What you should do => Go through the listing below and list every line with "controller".

Provided entries =>
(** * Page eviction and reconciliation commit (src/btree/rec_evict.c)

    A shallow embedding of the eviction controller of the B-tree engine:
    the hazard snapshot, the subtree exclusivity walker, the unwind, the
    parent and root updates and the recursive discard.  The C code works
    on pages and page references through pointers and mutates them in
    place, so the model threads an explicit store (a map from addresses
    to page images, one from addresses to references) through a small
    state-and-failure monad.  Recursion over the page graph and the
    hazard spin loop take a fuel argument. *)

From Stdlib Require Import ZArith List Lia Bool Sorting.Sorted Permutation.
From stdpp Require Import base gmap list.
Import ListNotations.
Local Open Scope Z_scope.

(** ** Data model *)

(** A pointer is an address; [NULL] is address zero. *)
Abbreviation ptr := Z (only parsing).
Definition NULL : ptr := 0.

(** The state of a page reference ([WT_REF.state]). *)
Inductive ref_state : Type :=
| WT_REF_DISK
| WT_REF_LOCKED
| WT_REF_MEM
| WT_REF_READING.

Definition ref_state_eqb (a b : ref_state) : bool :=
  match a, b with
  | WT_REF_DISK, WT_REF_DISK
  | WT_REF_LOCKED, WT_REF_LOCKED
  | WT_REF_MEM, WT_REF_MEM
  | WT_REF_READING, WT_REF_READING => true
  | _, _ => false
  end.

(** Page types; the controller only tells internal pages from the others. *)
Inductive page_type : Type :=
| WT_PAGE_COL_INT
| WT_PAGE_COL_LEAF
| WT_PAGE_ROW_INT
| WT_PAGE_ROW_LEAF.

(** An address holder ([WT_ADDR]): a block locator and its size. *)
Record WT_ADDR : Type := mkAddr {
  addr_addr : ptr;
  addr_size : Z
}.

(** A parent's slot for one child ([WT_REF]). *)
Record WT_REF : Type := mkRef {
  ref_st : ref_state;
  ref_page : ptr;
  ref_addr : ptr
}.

Solution to the problem =>
    A shallow embedding of the eviction controller of the B-tree engine:
(** Page types; the controller only tells internal pages from the others. *)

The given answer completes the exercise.